Records from a dataset:

**********

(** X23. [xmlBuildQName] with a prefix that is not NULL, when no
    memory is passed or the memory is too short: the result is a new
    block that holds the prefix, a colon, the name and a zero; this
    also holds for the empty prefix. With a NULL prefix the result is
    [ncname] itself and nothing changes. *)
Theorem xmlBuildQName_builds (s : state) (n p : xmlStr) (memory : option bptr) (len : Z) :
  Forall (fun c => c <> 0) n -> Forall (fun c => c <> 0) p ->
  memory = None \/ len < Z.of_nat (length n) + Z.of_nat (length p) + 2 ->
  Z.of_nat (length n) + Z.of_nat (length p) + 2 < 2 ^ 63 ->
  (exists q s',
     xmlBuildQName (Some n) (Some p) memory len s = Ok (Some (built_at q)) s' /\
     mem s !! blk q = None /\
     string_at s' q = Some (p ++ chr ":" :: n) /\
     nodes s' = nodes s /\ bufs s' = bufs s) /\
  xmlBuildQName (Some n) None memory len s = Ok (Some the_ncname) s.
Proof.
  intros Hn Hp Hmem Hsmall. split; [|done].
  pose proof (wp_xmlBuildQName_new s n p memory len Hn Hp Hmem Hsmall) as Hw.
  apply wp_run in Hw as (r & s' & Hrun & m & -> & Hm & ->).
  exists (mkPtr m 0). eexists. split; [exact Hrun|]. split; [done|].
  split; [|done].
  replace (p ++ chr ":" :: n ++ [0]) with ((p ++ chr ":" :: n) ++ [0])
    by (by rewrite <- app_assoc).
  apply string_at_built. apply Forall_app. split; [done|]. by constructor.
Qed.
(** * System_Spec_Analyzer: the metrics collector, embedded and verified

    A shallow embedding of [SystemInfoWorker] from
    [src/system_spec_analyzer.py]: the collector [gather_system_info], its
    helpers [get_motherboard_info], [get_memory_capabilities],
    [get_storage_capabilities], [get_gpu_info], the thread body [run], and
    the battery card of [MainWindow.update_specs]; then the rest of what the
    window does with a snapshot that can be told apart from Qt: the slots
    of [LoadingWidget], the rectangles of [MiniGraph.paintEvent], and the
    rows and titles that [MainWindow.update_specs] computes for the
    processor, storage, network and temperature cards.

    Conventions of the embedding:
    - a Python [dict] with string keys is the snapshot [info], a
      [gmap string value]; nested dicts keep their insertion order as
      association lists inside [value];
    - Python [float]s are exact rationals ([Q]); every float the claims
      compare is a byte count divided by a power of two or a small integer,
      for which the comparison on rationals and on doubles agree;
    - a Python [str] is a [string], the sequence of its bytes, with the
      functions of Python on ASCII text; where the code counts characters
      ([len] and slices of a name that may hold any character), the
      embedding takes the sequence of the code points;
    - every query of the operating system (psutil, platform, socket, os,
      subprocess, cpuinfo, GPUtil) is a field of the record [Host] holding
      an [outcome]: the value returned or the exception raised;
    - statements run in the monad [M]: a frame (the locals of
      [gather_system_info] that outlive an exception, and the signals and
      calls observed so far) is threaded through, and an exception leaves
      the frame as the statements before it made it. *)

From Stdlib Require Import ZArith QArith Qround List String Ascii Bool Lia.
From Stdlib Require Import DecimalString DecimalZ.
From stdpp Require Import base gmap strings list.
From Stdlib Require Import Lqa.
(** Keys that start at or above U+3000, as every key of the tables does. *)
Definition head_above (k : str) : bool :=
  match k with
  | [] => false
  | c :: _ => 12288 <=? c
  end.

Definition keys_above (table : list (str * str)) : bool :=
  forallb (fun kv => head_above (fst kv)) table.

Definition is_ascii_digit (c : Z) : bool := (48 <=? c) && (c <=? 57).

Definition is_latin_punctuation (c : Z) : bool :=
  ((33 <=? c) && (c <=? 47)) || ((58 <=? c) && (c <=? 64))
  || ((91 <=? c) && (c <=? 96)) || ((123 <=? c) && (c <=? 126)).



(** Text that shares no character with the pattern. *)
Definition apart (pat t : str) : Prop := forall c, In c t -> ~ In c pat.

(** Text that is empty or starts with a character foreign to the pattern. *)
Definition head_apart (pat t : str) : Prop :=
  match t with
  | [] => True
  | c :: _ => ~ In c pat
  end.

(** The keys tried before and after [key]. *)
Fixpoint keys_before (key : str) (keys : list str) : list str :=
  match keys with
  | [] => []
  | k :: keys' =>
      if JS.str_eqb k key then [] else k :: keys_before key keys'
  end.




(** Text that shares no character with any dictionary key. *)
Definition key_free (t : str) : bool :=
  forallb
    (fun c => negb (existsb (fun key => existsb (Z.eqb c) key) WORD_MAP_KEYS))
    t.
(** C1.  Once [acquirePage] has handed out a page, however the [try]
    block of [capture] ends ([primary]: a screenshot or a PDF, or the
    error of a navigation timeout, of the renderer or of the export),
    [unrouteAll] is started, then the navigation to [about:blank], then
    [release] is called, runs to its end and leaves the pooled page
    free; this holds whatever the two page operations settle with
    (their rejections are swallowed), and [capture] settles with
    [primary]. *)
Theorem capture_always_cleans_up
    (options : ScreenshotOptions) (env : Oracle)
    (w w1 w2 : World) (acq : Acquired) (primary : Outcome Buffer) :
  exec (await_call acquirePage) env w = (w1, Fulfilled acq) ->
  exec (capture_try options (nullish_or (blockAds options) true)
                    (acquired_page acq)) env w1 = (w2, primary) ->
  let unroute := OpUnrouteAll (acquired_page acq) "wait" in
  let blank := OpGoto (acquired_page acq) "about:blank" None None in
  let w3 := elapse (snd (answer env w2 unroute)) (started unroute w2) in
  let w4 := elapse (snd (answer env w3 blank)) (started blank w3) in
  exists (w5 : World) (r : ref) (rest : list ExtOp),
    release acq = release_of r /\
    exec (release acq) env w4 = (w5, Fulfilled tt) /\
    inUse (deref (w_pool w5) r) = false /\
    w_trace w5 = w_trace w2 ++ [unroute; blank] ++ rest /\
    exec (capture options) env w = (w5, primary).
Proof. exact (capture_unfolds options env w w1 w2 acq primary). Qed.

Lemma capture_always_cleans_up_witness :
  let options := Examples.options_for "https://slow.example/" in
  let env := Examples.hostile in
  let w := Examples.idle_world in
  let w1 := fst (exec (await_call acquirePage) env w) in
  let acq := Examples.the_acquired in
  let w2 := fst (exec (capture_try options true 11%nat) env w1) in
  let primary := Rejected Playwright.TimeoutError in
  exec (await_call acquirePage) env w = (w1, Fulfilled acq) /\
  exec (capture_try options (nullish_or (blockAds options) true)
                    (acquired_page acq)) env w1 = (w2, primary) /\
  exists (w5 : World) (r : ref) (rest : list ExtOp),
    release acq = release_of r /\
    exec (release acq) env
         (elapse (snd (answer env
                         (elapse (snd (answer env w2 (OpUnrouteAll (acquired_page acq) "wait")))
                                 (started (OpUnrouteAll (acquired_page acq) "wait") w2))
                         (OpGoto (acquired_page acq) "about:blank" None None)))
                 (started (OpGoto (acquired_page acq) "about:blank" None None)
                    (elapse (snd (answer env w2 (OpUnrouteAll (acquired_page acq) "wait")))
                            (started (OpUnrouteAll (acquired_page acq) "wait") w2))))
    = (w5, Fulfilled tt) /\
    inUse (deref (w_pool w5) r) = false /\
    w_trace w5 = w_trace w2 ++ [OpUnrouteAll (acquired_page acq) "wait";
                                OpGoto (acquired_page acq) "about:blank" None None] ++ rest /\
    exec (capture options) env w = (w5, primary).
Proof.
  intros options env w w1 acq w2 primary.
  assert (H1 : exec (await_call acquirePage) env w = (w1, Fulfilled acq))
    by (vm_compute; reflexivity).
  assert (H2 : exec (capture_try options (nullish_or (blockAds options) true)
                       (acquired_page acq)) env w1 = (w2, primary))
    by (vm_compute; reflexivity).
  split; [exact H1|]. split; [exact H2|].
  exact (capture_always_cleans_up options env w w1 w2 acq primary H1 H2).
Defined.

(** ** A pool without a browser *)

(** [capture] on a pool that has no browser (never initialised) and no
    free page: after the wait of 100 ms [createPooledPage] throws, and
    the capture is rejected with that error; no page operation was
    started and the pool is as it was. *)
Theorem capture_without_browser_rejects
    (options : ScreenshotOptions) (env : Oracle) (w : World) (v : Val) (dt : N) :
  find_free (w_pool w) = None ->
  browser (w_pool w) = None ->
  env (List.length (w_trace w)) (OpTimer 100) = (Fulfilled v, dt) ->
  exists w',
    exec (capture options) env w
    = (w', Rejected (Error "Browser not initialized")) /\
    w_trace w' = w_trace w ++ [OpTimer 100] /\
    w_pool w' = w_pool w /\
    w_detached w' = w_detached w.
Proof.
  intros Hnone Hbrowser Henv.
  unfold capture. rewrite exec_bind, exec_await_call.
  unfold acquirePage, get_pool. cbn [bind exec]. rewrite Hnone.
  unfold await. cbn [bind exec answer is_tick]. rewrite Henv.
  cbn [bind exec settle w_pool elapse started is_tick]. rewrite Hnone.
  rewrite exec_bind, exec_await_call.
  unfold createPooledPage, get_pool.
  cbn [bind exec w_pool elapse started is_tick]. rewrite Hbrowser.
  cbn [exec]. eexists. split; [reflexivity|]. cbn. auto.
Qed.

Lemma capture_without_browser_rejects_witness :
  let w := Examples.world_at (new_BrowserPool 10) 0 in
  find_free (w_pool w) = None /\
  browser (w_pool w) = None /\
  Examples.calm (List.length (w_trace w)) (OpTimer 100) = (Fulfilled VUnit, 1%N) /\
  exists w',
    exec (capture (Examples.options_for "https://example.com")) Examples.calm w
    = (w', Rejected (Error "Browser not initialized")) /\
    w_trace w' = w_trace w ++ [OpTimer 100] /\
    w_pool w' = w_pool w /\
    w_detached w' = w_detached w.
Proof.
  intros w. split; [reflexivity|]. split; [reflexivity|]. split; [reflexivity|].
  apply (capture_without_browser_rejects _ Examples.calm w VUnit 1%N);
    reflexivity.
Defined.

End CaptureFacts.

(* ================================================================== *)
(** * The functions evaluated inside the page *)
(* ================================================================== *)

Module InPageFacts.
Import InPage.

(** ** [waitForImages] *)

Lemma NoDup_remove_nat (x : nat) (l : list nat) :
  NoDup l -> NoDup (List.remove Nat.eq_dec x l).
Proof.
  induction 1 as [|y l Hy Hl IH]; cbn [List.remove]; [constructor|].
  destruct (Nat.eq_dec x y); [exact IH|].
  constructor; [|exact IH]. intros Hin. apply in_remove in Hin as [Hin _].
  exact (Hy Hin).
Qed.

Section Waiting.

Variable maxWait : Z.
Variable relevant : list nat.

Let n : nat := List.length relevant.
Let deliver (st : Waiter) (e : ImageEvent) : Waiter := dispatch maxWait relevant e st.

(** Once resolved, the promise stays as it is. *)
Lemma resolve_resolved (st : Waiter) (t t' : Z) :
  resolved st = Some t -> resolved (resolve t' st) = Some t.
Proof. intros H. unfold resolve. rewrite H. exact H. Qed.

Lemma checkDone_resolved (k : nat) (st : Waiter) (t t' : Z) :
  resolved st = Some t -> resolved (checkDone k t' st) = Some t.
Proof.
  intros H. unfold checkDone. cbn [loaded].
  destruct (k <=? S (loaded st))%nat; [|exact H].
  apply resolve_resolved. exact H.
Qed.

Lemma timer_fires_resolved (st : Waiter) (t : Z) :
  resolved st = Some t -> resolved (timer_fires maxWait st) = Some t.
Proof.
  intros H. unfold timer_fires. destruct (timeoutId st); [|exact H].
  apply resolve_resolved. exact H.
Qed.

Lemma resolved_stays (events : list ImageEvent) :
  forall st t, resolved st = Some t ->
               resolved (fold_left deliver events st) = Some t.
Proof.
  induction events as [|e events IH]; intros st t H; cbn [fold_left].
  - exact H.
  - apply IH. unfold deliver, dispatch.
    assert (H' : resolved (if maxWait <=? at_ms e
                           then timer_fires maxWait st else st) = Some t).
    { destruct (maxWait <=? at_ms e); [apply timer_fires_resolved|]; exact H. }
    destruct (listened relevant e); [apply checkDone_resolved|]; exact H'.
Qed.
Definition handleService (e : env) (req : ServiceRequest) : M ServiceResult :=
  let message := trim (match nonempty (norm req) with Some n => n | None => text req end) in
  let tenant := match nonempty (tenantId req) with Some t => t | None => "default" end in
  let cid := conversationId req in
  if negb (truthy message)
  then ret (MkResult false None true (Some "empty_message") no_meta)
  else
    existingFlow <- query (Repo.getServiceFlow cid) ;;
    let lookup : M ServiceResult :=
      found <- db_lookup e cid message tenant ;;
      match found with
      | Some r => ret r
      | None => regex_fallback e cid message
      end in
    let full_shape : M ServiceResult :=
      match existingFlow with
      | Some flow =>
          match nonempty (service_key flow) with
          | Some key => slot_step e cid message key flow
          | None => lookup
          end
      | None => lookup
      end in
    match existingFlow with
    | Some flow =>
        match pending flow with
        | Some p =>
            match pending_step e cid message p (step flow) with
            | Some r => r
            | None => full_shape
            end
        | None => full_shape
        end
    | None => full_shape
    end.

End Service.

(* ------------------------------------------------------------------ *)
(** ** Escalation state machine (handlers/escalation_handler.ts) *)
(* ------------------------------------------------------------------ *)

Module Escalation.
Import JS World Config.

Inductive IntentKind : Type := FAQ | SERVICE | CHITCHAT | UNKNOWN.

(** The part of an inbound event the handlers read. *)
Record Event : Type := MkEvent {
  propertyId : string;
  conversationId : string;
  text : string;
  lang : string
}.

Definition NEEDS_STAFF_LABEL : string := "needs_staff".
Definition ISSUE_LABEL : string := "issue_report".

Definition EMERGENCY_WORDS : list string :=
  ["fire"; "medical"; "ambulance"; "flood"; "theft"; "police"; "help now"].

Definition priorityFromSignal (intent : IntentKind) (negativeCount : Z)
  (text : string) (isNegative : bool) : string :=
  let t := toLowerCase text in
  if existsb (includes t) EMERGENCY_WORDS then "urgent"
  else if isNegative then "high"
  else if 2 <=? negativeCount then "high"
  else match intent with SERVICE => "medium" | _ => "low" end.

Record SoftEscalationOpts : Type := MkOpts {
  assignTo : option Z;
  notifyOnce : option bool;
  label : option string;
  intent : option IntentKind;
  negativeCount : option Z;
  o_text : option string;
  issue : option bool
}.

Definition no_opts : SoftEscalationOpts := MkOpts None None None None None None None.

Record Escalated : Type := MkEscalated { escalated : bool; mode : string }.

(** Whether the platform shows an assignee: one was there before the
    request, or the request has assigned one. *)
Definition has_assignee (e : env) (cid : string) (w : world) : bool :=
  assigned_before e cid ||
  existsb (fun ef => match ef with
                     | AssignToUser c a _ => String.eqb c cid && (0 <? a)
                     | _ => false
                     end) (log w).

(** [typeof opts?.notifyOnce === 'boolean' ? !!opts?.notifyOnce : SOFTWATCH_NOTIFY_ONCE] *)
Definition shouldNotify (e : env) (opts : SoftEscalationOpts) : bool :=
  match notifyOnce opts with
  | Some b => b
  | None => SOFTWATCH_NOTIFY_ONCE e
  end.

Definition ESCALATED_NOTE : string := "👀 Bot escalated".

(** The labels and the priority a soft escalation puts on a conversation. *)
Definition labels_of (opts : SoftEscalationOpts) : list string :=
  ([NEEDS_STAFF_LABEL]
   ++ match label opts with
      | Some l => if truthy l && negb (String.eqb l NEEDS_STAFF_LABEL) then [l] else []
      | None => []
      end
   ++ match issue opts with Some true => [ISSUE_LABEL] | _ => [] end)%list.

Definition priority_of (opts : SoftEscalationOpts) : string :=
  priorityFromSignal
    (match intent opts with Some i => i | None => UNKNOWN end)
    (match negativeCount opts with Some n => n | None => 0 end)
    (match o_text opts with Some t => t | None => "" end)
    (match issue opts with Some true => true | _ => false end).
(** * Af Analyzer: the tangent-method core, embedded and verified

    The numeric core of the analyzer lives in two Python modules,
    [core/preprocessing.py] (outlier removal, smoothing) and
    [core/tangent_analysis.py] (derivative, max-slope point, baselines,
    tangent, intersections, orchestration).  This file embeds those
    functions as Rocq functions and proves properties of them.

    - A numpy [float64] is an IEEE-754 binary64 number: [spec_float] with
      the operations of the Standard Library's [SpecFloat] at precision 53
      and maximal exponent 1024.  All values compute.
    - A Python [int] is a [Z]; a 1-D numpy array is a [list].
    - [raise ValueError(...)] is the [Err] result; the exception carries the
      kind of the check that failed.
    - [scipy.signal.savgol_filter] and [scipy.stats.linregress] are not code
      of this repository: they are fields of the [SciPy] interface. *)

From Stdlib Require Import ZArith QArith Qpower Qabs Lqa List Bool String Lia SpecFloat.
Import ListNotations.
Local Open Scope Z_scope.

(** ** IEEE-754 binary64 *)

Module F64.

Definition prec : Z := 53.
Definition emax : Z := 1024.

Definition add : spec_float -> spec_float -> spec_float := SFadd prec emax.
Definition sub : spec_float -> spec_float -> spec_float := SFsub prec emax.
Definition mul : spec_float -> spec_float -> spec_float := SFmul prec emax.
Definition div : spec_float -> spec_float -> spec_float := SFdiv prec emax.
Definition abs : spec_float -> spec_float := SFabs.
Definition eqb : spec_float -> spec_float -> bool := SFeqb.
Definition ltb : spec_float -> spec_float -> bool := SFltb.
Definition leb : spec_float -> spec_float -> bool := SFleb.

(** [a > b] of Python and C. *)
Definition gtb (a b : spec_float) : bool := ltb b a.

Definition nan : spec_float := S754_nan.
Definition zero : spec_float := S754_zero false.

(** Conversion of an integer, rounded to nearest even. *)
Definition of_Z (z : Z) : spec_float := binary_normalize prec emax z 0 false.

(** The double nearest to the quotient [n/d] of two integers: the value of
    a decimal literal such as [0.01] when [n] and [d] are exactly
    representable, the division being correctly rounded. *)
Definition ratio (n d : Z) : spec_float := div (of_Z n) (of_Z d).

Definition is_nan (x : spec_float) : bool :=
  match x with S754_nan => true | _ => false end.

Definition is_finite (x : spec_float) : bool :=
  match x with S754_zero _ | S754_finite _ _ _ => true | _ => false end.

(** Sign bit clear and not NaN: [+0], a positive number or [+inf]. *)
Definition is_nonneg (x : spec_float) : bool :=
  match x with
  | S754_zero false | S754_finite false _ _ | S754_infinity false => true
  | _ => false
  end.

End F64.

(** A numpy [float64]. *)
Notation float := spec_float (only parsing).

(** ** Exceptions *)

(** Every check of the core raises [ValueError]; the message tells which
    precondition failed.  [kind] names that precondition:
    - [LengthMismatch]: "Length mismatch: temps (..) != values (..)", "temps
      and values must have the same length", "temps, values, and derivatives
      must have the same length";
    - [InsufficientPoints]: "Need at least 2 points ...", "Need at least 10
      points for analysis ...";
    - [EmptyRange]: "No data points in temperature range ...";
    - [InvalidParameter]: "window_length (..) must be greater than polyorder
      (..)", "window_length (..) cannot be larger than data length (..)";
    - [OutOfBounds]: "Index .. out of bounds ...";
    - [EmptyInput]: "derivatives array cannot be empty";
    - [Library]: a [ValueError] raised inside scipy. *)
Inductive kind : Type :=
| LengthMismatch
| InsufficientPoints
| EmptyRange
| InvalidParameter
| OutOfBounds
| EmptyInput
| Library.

**********

_TASK INSTRUCTIONS:_
From the records above, copy each line in which the string "holds" occurs.

_REPLY:_
    block that holds the prefix, a colon, the name and a zero; this
    also holds for the empty prefix. With a NULL prefix the result is
    free; this holds whatever the two page operations settle with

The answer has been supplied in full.